# Interface Layer
User interaction surfaces for governed enterprise AI.
The Interface Layer defines how humans interact with AI Fabrix–powered systems.
It is the visible surface of the platform — but not where the platform's value resides.
AI Fabrix value lives below the UI and agent layer:
in the Control Plane (Miso) and the governed Dataplane (CIP + Retrieval).
Interfaces are replaceable.
Governance and data control are not.
Purpose of the Interface Layer
The Interface Layer exists to:
- Provide secure human interaction surfaces
- Capture identity and contextual intent
- Enable human-in-the-loop workflows
- Present governed responses
It does not:
- Execute integrations
- Enforce policy logic
- Access enterprise systems directly
- Store governance rules
Interfaces are consumers of governed capabilities.
They do not implement them.
Position in the Architecture
AI Fabrix separates responsibilities structurally:
- Miso (Control Plane) governs identity, policy, lifecycle, and audit.
- Dataplane (CIP + Retrieval) supplies permission-aware, contextual data.
- Orchestration coordinates agent logic using governed tools.
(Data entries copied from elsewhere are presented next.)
(* ===== verification/Shard.v ===== *)
(** * The implementations of the ports

    [DiskEngine] implements [ShardEngine] and keeps its contract; rendezvous
    placement implements [PlacementPolicy] and keeps its contract.

    Second part: The operations of a disk that only maintenance calls. *)

From Stdlib Require Import ZArith Lia.
From stdpp Require Import base list gmap strings.
From S2P Require Import Prelude F64 Domain Table Piece Segment SegmentFacts Writer Engine EngineGc EngineInv EngineOps EngineGcFacts Instances EngineProps EngineMore Placement.
Open Scope Z_scope.

(** ** The engine *)

Section EngineShard.
Context {T : Type → Type} `{RT : !RedbTable T} `{EE : !EngineEnv}.

(** [statvfs] of the engine's file system. *)
Context (statvfs : option (Z * Z * Z)).

Definition disk_engine : ShardEngine (engine T) := {|
  se_put := engine_put;
  se_get := engine_get;
  se_has := engine_has;
  se_delete := engine_delete;
  se_list := engine_list;
  se_usage _ := usage statvfs;
  se_flush := engine_flush;
  se_scrub_step := scrub_step;
  se_stat := engine_stat;
  se_save_cursor := save_cursor;
  se_load_cursor := load_cursor;
  se_put_meta := engine_put_meta;
  se_stat_obj := engine_stat_obj;
  se_set_obj_logical := set_obj_logical;
|}.
End EngineShard.

Section EngineShardSpec.
Context {T : Type → Type} `{RT : !RedbTable T, RTS : !RedbTableSpec T} `{EE : !EngineEnv, EES : !EngineEnvSpec}.
Context (statvfs : option (Z * Z * Z)).
Implicit Types (e : engine T) (k : BlockKey) (d : bytes).

Lemma put_impl_contract e k d obj :
  ready e → key_fits k → data_fits d → obj_fits obj →
  wp (put_impl k d obj) (λ r e', inv e' ∧
    match r with
    | Ok _ => ∀ k', engine_get e' k' = if decide (k = k') then Ok d else engine_get e k'
    | Err _ => ∀ k', engine_get e' k' = engine_get e k'
    end) e.
Proof.
  intros HR Hk Hd Ho. pose proof (rd_inv _ HR) as HI.
  eapply wp_mono; [by apply wp_put_impl |]. intros [[] | m] e'; simpl.
  - intros (HI' & _ & _ & HU). split; [done |]. intros k'. by rewrite (updated_get e e' k (Some d)).
  - intros (HI' & HU & _). split; [done |]. intros k'. by apply unchanged_get.
Qed.

Lemma delete_contract e k :
  inv e →
  wp (engine_delete k) (λ r e', inv e' ∧ (ready e → ready e') ∧
    match r with
    | Ok _ => ∀ k', engine_get e' k' = if decide (k = k') then Err NotFound else engine_get e k'
    | Err _ => ∀ k', engine_get e' k' = engine_get e k'
    end) e.
Proof.
  intros HI. eapply wp_mono; [by apply wp_delete |]. intros r e' (HI' & Hs & Hc & Hr).
  split; [done |]. split.
  - intros [_ ? ? ? ? ?]. split; [done | by rewrite ?Hs, ?Hc ..].
  - destruct r as [[] |]; intros k'; [by rewrite (updated_get e e' k None) |].
    destruct Hr as [HU _]. by apply unchanged_get.
Qed.

Lemma get_shown e k : inv e → (∃ sz, shown (tb e) k sz) ↔ ∃ d, engine_get e k = Ok d.
Proof.
  intros HI. split.
  - intros (sz & [(v & Hv & _) | (d & Hd & _)]).
    + destruct (proj1 (inv_rows _ HI) _ _ Hv) as [d Hrow]. exists d. apply get_holds; [done |]. right. eauto.
    + exists d. apply get_holds; [done |]. by left.
  - intros (d & Hd). apply get_iff in Hd; [| done]. destruct Hd as [Hd | (v & Hv & _)].
    + exists (blen d). right. eauto.
    + exists (row_size v). left. eauto.
Qed.

#[program] Definition disk_engine_base : @DiskSpec (engine T) (disk_engine statvfs) := {|
  se_ok := inv;
  se_ready := ready;
  se_fits k d := key_fits k ∧ data_fits d;
|}.
Next Obligation. intros s. apply rd_inv. Qed.
Next Obligation. intros s k d HR [Hk Hd]. by apply put_impl_contract. Qed.
Next Obligation. intros s k d o HR [Hk Hd] Ho. by apply put_impl_contract. Qed.
Next Obligation. intros s k HI. by apply delete_contract. Qed.
Next Obligation. intros s k d HI Hd. simpl in *. rewrite (proj2 (stat_from_get s k HI)). by rewrite Hd. Qed.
- Interface Layer enables human interaction.
The interface calls orchestration.
Orchestration calls governed tools.
The Dataplane enforces identity and policy.
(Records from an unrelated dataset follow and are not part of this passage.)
(* ===== verification/Verified.v ===== *)
(** * Verified range reads (crates/ozd-app/src/verified.rs)

    A large body has a BLAKE3 outboard, stored under its own key; a range is
    read through a slice that is checked against the root hash taken when the
    body was written. The bao crate is a parameter, with its documented
    behaviour for a given body as [bao_law]. *)

From Stdlib Require Import ZArith Lia Strings.Byte.
From stdpp Require Import base list strings.
From S2P Require Import Prelude Domain.
Open Scope Z_scope.

(** ** The bao crate *)

(** [encode::outboard] (the outboard and the root hash), [SliceExtractor] and
    [SliceDecoder] read to the end; an error is its [Display]. *)
Class Bao := {
  bao_outboard : bytes → bytes * bytes;
  bao_extract : bytes → bytes → Z → Z → result string bytes;
  bao_decode : bytes → bytes → Z → Z → result string bytes;
}.

(** The bytes of [start .. start + len] that the body has. *)
Definition range_of (body : bytes) (start len : Z) : bytes := slice (Z.to_nat start) (Z.to_nat len) body.

(** For a body: a slice extracted from it decodes to the range, and nothing
    but the body's bytes decodes against its root. *)
Record bao_law `{Bao} (body : bytes) : Prop := {
  law_root : length (bao_outboard body).2 = 32%nat;
  law_complete : ∀ start len, 0 <= start → 0 < len → start < blen body →
    ∃ sl, bao_extract body (bao_outboard body).1 start len = Ok sl ∧
      bao_decode sl (bao_outboard body).2 start len = Ok (range_of body start len);
  law_binding : ∀ sl start len out, 0 <= start → 0 < len →
    bao_decode sl (bao_outboard body).2 start len = Ok out → out = range_of body start len;
}.

(** ** Keys and configuration *)

Definition OB_PREFIX : bytes := [x2f; x6f; x7a; x64; x2f; x6f; x62; x33]. (* b"/ozd/ob3" *)

Record ObConfig := { ob_min_size : Z }.
Definition ObConfig_default : ObConfig := {| ob_min_size := 256 * 1024 |}.

Definition ob_key (key : BlockKey) : BlockKey := OB_PREFIX ++ key.
Definition is_ob_key (key : BlockKey) : bool := bool_decide (OB_PREFIX `prefix_of` key).

Section Verified.
Context `{Bao}.

Definition make_outboard (body : bytes) : bytes :=
  let '(outboard, hash) := bao_outboard body in hash ++ outboard.

Definition verified_slice (body ob_record : bytes) (start len : Z) : DomainResult bytes :=
  if bool_decide (length ob_record < 32)%nat then Err (IntegrityViolation "ob3: record too short")
  else
    let root := take 32 ob_record in
    let outboard := drop 32 ob_record in
    match bao_extract body outboard start len with
    | Err e => Err (Io ("ob3 extract: " +:+ e))
    | Ok sl =>
        match bao_decode sl root start len with
        | Err e => Err (IntegrityViolation ("ob3 verify: " +:+ e))
        | Ok out => Ok out
        end
    end.

Definition verify_bao_slice (sl root : bytes) (start len : Z) : DomainResult bytes :=
  match bao_decode sl root start len with
  | Err e => Err (IntegrityViolation ("bao slice verify: " +:+ e))
  | Ok out => Ok out
  end.

Definition bao_slice (body ob_record : bytes) (start len : Z) : DomainResult (bytes * bytes) :=
  if bool_decide (length ob_record < 32)%nat then Err (IntegrityViolation "ob3: record too short")
  else
    let root := take 32 ob_record in
    let outboard := drop 32 ob_record in
    match bao_extract body outboard start len with
    | Err e => Err (Io ("ob3 extract: " +:+ e))
    | Ok sl =>
        match verify_bao_slice sl root start len with
        | Err e => Err e
        | Ok _ => Ok (sl, root)
        end
    end.

(** ** Properties *)

Lemma outboard_parts body : bao_law body →
  length (make_outboard body) = (32 + length (bao_outboard body).1)%nat ∧
  take 32 (make_outboard body) = (bao_outboard body).2 ∧ drop 32 (make_outboard body) = (bao_outboard body).1.
Proof.
  intros [Hr _ _]. unfold make_outboard. destruct (bao_outboard body) as [ob h]. simpl in *.
  rewrite length_app, Hr, take_app_length', drop_app_length' by done. done.
Qed.

(** Range reads against the record made when the body was written: a
    range of the intact body is read, and whatever the bytes on disk have
    become, bytes that are returned are those of the original body; the same
    holds for a slice handed out to be checked by the client. *)
Theorem range_reads_are_verified body start len :
  bao_law body → 0 <= start → 0 < len → start < blen body →
  let ob := make_outboard body in
  verified_slice body ob start len = Ok (range_of body start len) ∧
  (∀ disk out, verified_slice disk ob start len = Ok out → out = range_of body start len) ∧
  (∀ disk sl root, bao_slice disk ob start len = Ok (sl, root) →
     verify_bao_slice sl root start len = Ok (range_of body start len)).
Proof.
  intros Hlaw Hs Hl Hb ob. destruct (outboard_parts body Hlaw) as (Hlen & Ht & Hd). fold ob in Hlen, Ht, Hd.
  destruct Hlaw as [_ Hc Hbind].
  assert (bool_decide (length ob < 32)%nat = false) as Hge by (apply bool_decide_eq_false; lia).
  unfold verified_slice, bao_slice, verify_bao_slice. rewrite Hge, Ht, Hd. split_and!.
  - destruct (Hc start len Hs Hl Hb) as (sl & -> & ->). done.
  - intros disk out. destruct (bao_extract disk _ _ _) as [sl |]; [| done].
    destruct (bao_decode sl _ _ _) as [o |] eqn:Ho; [| done]. intros [= <-]. by eapply Hbind.
  - intros disk sl root. destruct (bao_extract disk _ _ _) as [sl' |]; [| done].
    destruct (bao_decode sl' _ _ _) as [o |] eqn:Ho; [| done]. intros [= <- <-]. rewrite Ho.
    f_equal. by eapply Hbind.
Qed.
End Verified.

(** A key that is an outboard's is not taken for a body's. *)
Lemma is_ob_key_ob_key k : is_ob_key (ob_key k) = true.
Proof. apply bool_decide_eq_true. by exists k. Qed.

(** ** A concrete instance for short bodies *)

(** The slice is the body; the hash of at most 31 bytes is the bytes padded
    and their number. *)
Definition pad_hash (b : bytes) : bytes :=
  if bool_decide (length b ≤ 31)%nat then b ++ replicate (31 - length b) x00 ++ le_split 1 (blen b)
  else replicate 32 xff.

#[global] Instance pad_bao : Bao := {|
  bao_outboard body := ([], pad_hash body);
  bao_extract body _ _ _ := Ok body;
  bao_decode sl root start len :=
    if bool_decide (pad_hash sl = root) then Ok (range_of sl start len) else Err "hash mismatch";
|}.

Definition short_body : bytes := [x68; x65; x6c; x6c; x6f].

Lemma pad_hash_short sl : pad_hash sl = pad_hash short_body → sl = short_body.
Proof.
  unfold pad_hash at 1. case_bool_decide as Hl.
  - do 32 (destruct sl as [| ? sl]; [vm_compute; intros; congruence |]). simpl in Hl. lia.
  - vm_compute. done.
Qed.

Lemma pad_bao_law : bao_law short_body.
Proof.
  split; [reflexivity | |].
  - intros start len _ _ _. exists short_body. split; [done |]. cbn [bao_decode bao_outboard pad_bao snd]. by rewrite bool_decide_eq_true_2.
  - intros sl start len out _ _. cbn [bao_decode bao_outboard pad_bao snd]. case_bool_decide as Hh; [| done].
    apply pad_hash_short in Hh as ->. by intros [= <-].
Qed.

Lemma range_reads_are_verified_witness :
  verified_slice short_body (make_outboard short_body) 1 3 = Ok [x65; x6c; x6c] ∧
  verified_slice [x68; x65; x6c; x78; x6f] (make_outboard short_body) 1 3 ≠ Ok [x65; x6c; x78].
Proof.
  destruct (range_reads_are_verified short_body 1 3 pad_bao_law ltac:(lia) ltac:(lia) ltac:(vm_compute; reflexivity))
    as (H1 & H2 & _).
  split; [exact H1 |]. intros Hx. apply H2 in Hx. discriminate.
Defined.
Miso records and governs everything.
This separation ensures that:
- Changing the UI does not change governance.
- Introducing new interfaces does not create security risk.
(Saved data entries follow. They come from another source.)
(* ===== verification/Metrics.v ===== *)
(** * Operation counters and latency histograms (crates/ozd-app/src/metrics.rs)

    The counters are 64-bit atomics that wrap; a histogram keeps twelve
    buckets, which the Prometheus text shows cumulatively. The text itself is in
    Exposition.v. *)

From Stdlib Require Import ZArith Lia.
From stdpp Require Import base list.
From S2P Require Import Prelude Domain.
Open Scope Z_scope.

(** ** Histograms *)

Definition HIST_BUCKETS_US : list Z :=
  [1000; 5000; 10000; 25000; 50000; 100000; 250000; 500000; 1000000; 2500000; 5000000; 10000000].

Record Histogram := { h_buckets : list Z; h_count : Z; h_sum_us : Z }.
Definition Histogram_default : Histogram :=
  {| h_buckets := replicate 12 0; h_count := 0; h_sum_us := 0 |}.

(** [fetch_add] wraps. *)
Definition fetch_add (n m : Z) : Z := wrap 64 (n + m).

(** The first bound that is not below the value, else the last bucket. *)
Fixpoint hist_slot (us : Z) (i : nat) (bounds : list Z) : nat :=
  match bounds with
  | [] => length HIST_BUCKETS_US - 1
  | b :: bounds => if us <=? b then i else hist_slot us (S i) bounds
  end.

Definition hist_observe (h : Histogram) (us : Z) : Histogram :=
  {| h_buckets := alter (λ n, fetch_add n 1) (hist_slot us 0 HIST_BUCKETS_US) (h_buckets h);
     h_count := fetch_add (h_count h) 1;
     h_sum_us := fetch_add (h_sum_us h) us |}.

(** The numbers of the [_bucket] lines. *)
Fixpoint hist_cumulative (cum : Z) (buckets : list Z) : list Z :=
  match buckets with
  | [] => []
  | b :: buckets => let cum := wrap 64 (cum + b) in cum :: hist_cumulative cum buckets
  end.

(** ** Counters *)

Inductive counter :=
| puts | put_errors | put_micros | gets | get_not_found | get_errors | get_micros | deletes
| inflight_puts | inflight_gets | bytes_written | hedged_reads | handoff_writes | mrf_enqueued
| mrf_healed | scrub_checked | scrub_corrupt | scrub_repaired | scrub_unrepairable
| resilver_repaired | resilver_errors | gc_victims | gc_moved | gc_reclaimed_bytes | gc_orphans
| gc_orphan_bytes | ec_puts | ec_reconstructs | ec_pieces_repaired | migrate_migrated
| migrate_canary_failed | migrate_errors | migrate_era_backfilled | cache_hits | cache_misses
| cache_coalesced | cache_self_heals | cache_populated_bytes | cache_evicted_segments
| cache_evicted_bytes | bg_throttle_waits | bg_throttle_bytes | bg_rate_bps | hedge_threshold_ms.
#[global] Instance counter_eq_dec : EqDecision counter.
Proof. solve_decision. Defined.

Record OpsMetrics := {
  mt_count : counter → Z;
  put_hist : Histogram;
  get_hist : Histogram;
}.
Definition OpsMetrics_default : OpsMetrics :=
  {| mt_count := λ _, 0; put_hist := Histogram_default; get_hist := Histogram_default |}.

(** [self.c.store(v)], [self.c.fetch_add(n)], [self.c.fetch_sub(n)] *)
Definition mt_store (c : counter) (v : Z) (m : OpsMetrics) : OpsMetrics :=
  {| mt_count := λ c', if decide (c = c') then v else mt_count m c';
     put_hist := put_hist m; get_hist := get_hist m |}.
Definition mt_add (c : counter) (n : Z) (m : OpsMetrics) : OpsMetrics :=
  mt_store c (fetch_add (mt_count m c) n) m.
Definition mt_sub (c : counter) (n : Z) (m : OpsMetrics) : OpsMetrics :=
  mt_store c (wrap 64 (mt_count m c - n)) m.
Definition mt_observe_put (us : Z) (m : OpsMetrics) : OpsMetrics :=
  {| mt_count := mt_count m; put_hist := hist_observe (put_hist m) us; get_hist := get_hist m |}.
Definition mt_observe_get (us : Z) (m : OpsMetrics) : OpsMetrics :=
  {| mt_count := mt_count m; put_hist := put_hist m; get_hist := hist_observe (get_hist m) us |}.

Definition record_gc (r : GcReport) (m : OpsMetrics) : OpsMetrics :=
  let m := match victim_seg r with Some _ => mt_add gc_victims 1 m | None => m end in
  let m := mt_add gc_moved (Z.of_nat (live_moved r)) m in
  let m := mt_add gc_reclaimed_bytes (reclaimed_bytes r) m in
  let m := mt_add gc_orphans (Z.of_nat (orphans_removed r)) m in
  mt_add gc_orphan_bytes (orphan_bytes r) m.

(** ** What a histogram shows *)

Definition hist_of (l : list Z) : Histogram := foldl hist_observe Histogram_default l.

(** The samples that bucket [i] counts: the last one takes everything above. *)
Definition in_bucket (i : nat) (us : Z) : bool := (hist_slot us 0 HIST_BUCKETS_US =? i)%nat.

Definition countb (f : Z → bool) (l : list Z) : Z := Z.of_nat (length (filter f l)).

Lemma countb_snoc f l x : countb f (l ++ [x]) = countb f l + if f x then 1 else 0.
Proof.
  unfold countb. rewrite filter_app, length_app, filter_cons, filter_nil.
  destruct (f x), (decide _) as [H | H]; try done; try (by destruct H); simpl; lia.
Qed.

Lemma countb_le f l : 0 <= countb f l <= Z.of_nat (length l).
Proof. unfold countb. pose proof (length_filter (λ x, f x) l). lia. Qed.

Lemma hist_slot_bound us i bounds : (i + length bounds ≤ 12)%nat → (hist_slot us i bounds < 12)%nat.
Proof.
  revert i. induction bounds as [| b bounds IH]; intros i Hi; simpl; [lia |].
  simpl in Hi. destruct (us <=? b); [lia | apply IH; lia].
Qed.

Lemma hist_of_buckets l i : Z.of_nat (length l) < 2 ^ 64 → (i < 12)%nat →
  h_buckets (hist_of l) !! i = Some (countb (in_bucket i) l).
Proof.
  revert i. induction l as [| x l IH] using rev_ind; intros i Hl Hi.
  { unfold hist_of. simpl. do 12 (destruct i as [| i]; [done |]). lia. }
  rewrite length_app in Hl. simpl in Hl. unfold hist_of. rewrite foldl_app. cbn [foldl hist_observe h_buckets].
  rewrite countb_snoc. unfold in_bucket at 2. pose proof (countb_le (in_bucket i) l).
  destruct (Nat.eqb_spec (hist_slot x 0 HIST_BUCKETS_US) i) as [<- | Hne].
  - rewrite list_lookup_alter_eq. fold (hist_of l). rewrite IH by (lia || done). cbn [fmap option_fmap option_map].
    unfold fetch_add. rewrite wrap_small by lia. done.
  - rewrite list_lookup_alter_ne by done. fold (hist_of l). rewrite IH by (lia || done). f_equal. lia.
Qed.

Lemma hist_count_sum l : Z.of_nat (length l) < 2 ^ 64 →
  h_count (hist_of l) = Z.of_nat (length l).
Proof.
  induction l as [| x l IH] using rev_ind; intros Hl; [done |].
  rewrite length_app in *. simpl in *. unfold hist_of. rewrite foldl_app. simpl. fold (hist_of l).
  rewrite IH by lia. unfold fetch_add. rewrite wrap_small; lia.
Qed.

(** A value falls into the buckets up to [i] exactly when it is not above
    their last bound; the last bucket takes the values above every bound. *)
Lemma hist_slot_spec us i : (i < 11)%nat →
  (hist_slot us 0 HIST_BUCKETS_US ≤ i)%nat ↔ us <= nth i HIST_BUCKETS_US 0.
Proof.
  intros Hi. simpl.
  repeat match goal with |- context [us <=? ?b] => destruct (Z.leb_spec us b) end;
    do 11 (destruct i as [| i]; [simpl; lia |]); lia.
Qed.

(** How many samples the buckets up to [i] took. *)
Definition upto (i : nat) (l : list Z) : Z := countb (λ x, hist_slot x 0 HIST_BUCKETS_US <=? i)%nat l.

Lemma upto_0 l : upto 0 l = countb (in_bucket 0) l.
Proof.
  induction l as [| x l IH] using rev_ind; [done |]. unfold upto in *. rewrite !countb_snoc, IH.
  unfold in_bucket. by destruct (hist_slot x 0 HIST_BUCKETS_US).
Qed.

Lemma upto_S i l : upto (S i) l = upto i l + countb (in_bucket (S i)) l.
Proof.
  induction l as [| x l IH] using rev_ind; [done |]. unfold upto in *. rewrite !countb_snoc, IH.
  change (in_bucket (S i) x) with (hist_slot x 0 HIST_BUCKETS_US =? S i)%nat.
  destruct (Nat.leb_spec (hist_slot x 0 HIST_BUCKETS_US) (S i)), (Nat.leb_spec (hist_slot x 0 HIST_BUCKETS_US) i),
    (Nat.eqb_spec (hist_slot x 0 HIST_BUCKETS_US) (S i)); lia.
Qed.

Lemma upto_all l : upto 11 l = Z.of_nat (length l).
Proof.
  induction l as [| x l IH] using rev_ind; [done |]. unfold upto in *.
  rewrite countb_snoc, IH, length_app. simpl (length [x]).
  pose proof (hist_slot_bound x 0 HIST_BUCKETS_US ltac:(simpl; lia)).
  destruct (Nat.leb_spec (hist_slot x 0 HIST_BUCKETS_US) 11); lia.
Qed.

Lemma upto_le i l : 0 <= upto i l <= Z.of_nat (length l).
Proof. apply countb_le. Qed.

Lemma hist_cumulative_from l n i cum bs :
  Z.of_nat (length l) < 2 ^ 64 → (n ≤ i)%nat →
  (∀ j, (n ≤ j)%nat → (j ≤ i)%nat → bs !! (j - n)%nat = Some (countb (in_bucket j) l)) →
  cum = (match n with O => 0 | S n => upto n l end) →
  hist_cumulative cum bs !! (i - n)%nat = Some (upto i l).
Proof.
  intros Hl. remember (i - n)%nat as d eqn:Hd. revert n cum bs Hd. induction d as [| d IH]; intros n cum bs Hd Hn Hb Hc.
  all: destruct bs as [| b bs]; [specialize (Hb n ltac:(lia) ltac:(lia)); by rewrite Nat.sub_diag in Hb |].
  all: assert (b = countb (in_bucket n) l) as ->
    by (specialize (Hb n ltac:(lia) ltac:(lia)); rewrite Nat.sub_diag in Hb; by injection Hb).
  all: assert (wrap 64 (cum + countb (in_bucket n) l) = upto n l) as Hw;
    [ rewrite Hc; pose proof (upto_le n l); destruct n; [rewrite <-upto_0 | rewrite <-upto_S]; apply wrap_small; lia |].
  all: simpl; rewrite Hw.
  - replace i with n by lia. done.
  - apply (IH (S n)); [lia | lia | | done]. intros j Hj Hji. specialize (Hb j ltac:(lia) Hji).
    replace (j - n)%nat with (S (j - S n)) in Hb by lia. done.
Qed.

(** After any fewer than 2^64 observations, the cumulative bucket lines of
    the text are right for every bound but the last: the number of
    observations at or below the bound; the last line, like the count,
    has all of them, also those above its ten seconds. *)
Theorem cumulative_buckets_count l : Z.of_nat (length l) < 2 ^ 64 →
  let lines := hist_cumulative 0 (h_buckets (hist_of l)) in
  (∀ i, (i < 11)%nat → lines !! i = Some (countb (λ us, us <=? nth i HIST_BUCKETS_US 0) l)) ∧
  lines !! 11%nat = Some (Z.of_nat (length l)) ∧ h_count (hist_of l) = Z.of_nat (length l).
Proof.
  intros Hl lines.
  assert (∀ i, (i < 12)%nat → lines !! i = Some (upto i l)) as H.
  { intros i Hi. rewrite <-(Nat.sub_0_r i) at 1. apply hist_cumulative_from; [done | lia | | done].
    intros j _ Hj. rewrite Nat.sub_0_r. apply hist_of_buckets; [done | lia]. }
  split_and!.
  - intros i Hi. rewrite H by lia. f_equal. unfold upto, countb. do 2 f_equal.
    apply list_filter_iff. intros x.
    destruct (Nat.leb_spec (hist_slot x 0 HIST_BUCKETS_US) i), (Z.leb_spec x (nth i HIST_BUCKETS_US 0)); try done;
      pose proof (hist_slot_spec x i Hi); lia.
  - rewrite H by lia. by rewrite upto_all.
  - by apply hist_count_sum.
Qed.

Lemma cumulative_buckets_count_witness :
  let lines := hist_cumulative 0 (h_buckets (hist_of [700; 40000; 11000000])) in
  lines !! 4%nat = Some 2 ∧ lines !! 11%nat = Some 3.
Proof.
  destruct (cumulative_buckets_count [700; 40000; 11000000] eq_refl) as (H1 & H2 & _).
  split; [| exact H2]. rewrite (H1 4%nat ltac:(lia)). vm_compute. reflexivity.
Defined.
- AI behavior remains bounded by enterprise policy.
Supported Interface Types
AI Fabrix does not prescribe a single UI.
Common interface consumers include:
- OpenWebUI (reference implementation)
- Microsoft Teams
- Microsoft Copilot UI
- Slack
- Custom enterprise portals
These are interaction surfaces.
They are not part of the enforcement boundary.
Microsoft and third-party tools are consumers of AI Fabrix capabilities — not competitors and not control planes.
Identity First
Every interface interaction begins with identity.
Users authenticate via enterprise identity providers (e.g., Entra ID).
Identity context is validated by Miso.
Delegated execution context flows into orchestration and the Dataplane.
No anonymous paths.
No service-account substitution.
No identity drop during execution.
Identity is preserved end-to-end.
Human-in-the-Loop by Design
Enterprise AI requires controlled participation.
Interfaces enable:
- Approval workflows
- Case-based interactions
- Review before write operations
- Escalation and override paths
AI Fabrix treats AI as a governed enterprise actor.
Humans remain accountable.
What This Means
The Interface Layer is intentionally constrained.
It enables interaction.
It does not create authority.
Authority lives in:
- Miso (identity and policy governance)
- The Dataplane (permission-aware data supply)
This ensures that enterprise AI can evolve its interfaces without re-architecting governance.
That separation is structural.
It is not optional.
Interface Layer sub-articles
- Interface Concepts — Interface vs orchestration vs Dataplane, identity propagation, human-in-the-loop patterns
- Interface Options — OpenWebUI, Microsoft Teams, Copilot UI, Slack, custom portals
- Workspace and Access Models — Case-based access, team and role scoping, auditability
Key takeaway: Interfaces are replaceable; governance and data control are not. The Interface Layer enables interaction without creating authority.